### [What to do]
Beneath this instruction is a block of data; output from it exactly the lines that run from the one containing "(** X15: [LoggerManager]" through the one containing "(snd (LoggerManager name level1 st)) = true /\", inclusive.

[Recorded data Boundary: Start]

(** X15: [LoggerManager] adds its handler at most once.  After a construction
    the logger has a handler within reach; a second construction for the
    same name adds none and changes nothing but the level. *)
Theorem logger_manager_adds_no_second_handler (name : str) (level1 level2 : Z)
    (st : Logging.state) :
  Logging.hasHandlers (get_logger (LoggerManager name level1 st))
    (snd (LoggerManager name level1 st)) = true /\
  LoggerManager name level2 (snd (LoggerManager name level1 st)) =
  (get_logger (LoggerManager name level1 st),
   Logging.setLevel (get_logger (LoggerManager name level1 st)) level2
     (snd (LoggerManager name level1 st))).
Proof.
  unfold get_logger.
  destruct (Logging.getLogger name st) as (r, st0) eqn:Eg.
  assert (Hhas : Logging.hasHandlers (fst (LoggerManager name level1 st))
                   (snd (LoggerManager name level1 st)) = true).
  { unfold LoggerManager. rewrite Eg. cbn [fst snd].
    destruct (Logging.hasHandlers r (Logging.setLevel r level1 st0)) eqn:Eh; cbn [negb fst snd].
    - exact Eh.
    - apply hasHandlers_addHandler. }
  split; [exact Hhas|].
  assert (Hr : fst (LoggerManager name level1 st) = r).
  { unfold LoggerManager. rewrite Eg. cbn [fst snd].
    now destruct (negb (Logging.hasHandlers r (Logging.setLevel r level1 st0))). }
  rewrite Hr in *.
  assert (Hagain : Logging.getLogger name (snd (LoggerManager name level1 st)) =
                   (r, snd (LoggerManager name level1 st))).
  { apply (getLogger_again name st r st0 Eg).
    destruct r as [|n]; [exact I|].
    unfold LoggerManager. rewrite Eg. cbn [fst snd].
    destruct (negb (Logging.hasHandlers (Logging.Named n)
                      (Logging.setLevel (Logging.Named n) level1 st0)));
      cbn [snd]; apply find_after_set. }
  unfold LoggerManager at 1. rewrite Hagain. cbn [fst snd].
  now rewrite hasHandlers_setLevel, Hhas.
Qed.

[Recorded data Boundary: End]
[Recorded data Boundary: Start]

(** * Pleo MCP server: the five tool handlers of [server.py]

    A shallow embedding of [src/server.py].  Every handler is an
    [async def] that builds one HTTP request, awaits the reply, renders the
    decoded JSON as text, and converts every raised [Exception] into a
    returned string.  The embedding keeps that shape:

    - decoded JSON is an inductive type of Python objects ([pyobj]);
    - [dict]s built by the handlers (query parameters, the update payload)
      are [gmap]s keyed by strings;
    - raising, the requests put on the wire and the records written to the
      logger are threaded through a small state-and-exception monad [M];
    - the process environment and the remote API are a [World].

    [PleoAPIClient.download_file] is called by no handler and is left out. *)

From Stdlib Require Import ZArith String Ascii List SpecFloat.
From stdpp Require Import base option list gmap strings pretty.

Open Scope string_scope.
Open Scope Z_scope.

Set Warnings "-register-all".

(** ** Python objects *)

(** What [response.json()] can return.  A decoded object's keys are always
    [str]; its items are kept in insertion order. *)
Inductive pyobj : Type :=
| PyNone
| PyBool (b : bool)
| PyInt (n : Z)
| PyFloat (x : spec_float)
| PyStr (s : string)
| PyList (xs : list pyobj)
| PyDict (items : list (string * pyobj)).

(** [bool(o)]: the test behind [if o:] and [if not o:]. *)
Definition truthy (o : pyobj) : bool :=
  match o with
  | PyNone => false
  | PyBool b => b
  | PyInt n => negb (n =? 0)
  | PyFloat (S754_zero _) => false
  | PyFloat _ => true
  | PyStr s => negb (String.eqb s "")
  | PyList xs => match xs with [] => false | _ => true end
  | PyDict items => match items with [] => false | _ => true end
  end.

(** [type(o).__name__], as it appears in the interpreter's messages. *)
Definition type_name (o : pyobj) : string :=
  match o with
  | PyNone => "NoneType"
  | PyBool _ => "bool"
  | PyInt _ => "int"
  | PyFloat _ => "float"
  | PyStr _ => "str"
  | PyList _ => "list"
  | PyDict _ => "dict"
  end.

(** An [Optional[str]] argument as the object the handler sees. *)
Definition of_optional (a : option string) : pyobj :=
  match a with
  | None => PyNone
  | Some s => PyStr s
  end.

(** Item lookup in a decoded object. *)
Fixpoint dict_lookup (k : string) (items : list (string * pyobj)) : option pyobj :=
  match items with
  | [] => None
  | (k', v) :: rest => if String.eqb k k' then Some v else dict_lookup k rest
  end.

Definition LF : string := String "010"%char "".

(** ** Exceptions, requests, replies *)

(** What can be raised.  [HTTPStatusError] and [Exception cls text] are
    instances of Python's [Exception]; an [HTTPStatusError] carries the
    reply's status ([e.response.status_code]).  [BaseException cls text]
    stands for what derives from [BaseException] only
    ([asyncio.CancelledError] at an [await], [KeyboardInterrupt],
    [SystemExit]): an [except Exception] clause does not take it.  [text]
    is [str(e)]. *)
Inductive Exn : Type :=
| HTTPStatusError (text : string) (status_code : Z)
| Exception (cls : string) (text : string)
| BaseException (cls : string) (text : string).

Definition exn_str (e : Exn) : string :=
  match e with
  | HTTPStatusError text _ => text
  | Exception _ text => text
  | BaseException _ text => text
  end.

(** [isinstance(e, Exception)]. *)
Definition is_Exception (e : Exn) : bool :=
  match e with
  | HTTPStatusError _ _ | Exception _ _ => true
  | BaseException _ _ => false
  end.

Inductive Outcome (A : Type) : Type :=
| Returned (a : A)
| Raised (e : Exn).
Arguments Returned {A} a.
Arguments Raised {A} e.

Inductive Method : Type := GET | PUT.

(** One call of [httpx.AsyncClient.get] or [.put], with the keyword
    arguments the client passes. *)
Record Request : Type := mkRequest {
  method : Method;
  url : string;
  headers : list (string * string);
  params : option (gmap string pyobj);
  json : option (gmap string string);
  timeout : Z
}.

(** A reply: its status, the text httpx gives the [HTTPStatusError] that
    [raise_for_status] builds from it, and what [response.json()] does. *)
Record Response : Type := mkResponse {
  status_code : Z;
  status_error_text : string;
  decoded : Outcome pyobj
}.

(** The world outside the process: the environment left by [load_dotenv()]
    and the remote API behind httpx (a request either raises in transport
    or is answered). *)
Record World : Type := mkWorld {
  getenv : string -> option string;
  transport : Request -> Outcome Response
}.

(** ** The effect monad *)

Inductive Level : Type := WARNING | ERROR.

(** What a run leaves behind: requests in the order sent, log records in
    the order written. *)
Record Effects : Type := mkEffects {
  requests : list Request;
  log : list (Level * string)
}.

[Recorded data Boundary: End]

### [Response area]
(** X15: [LoggerManager] adds its handler at most once.  After a construction
    the logger has a handler within reach; a second construction for the
    same name adds none and changes nothing but the level. *)
Theorem logger_manager_adds_no_second_handler (name : str) (level1 level2 : Z)
    (st : Logging.state) :
  Logging.hasHandlers (get_logger (LoggerManager name level1 st))
    (snd (LoggerManager name level1 st)) = true /\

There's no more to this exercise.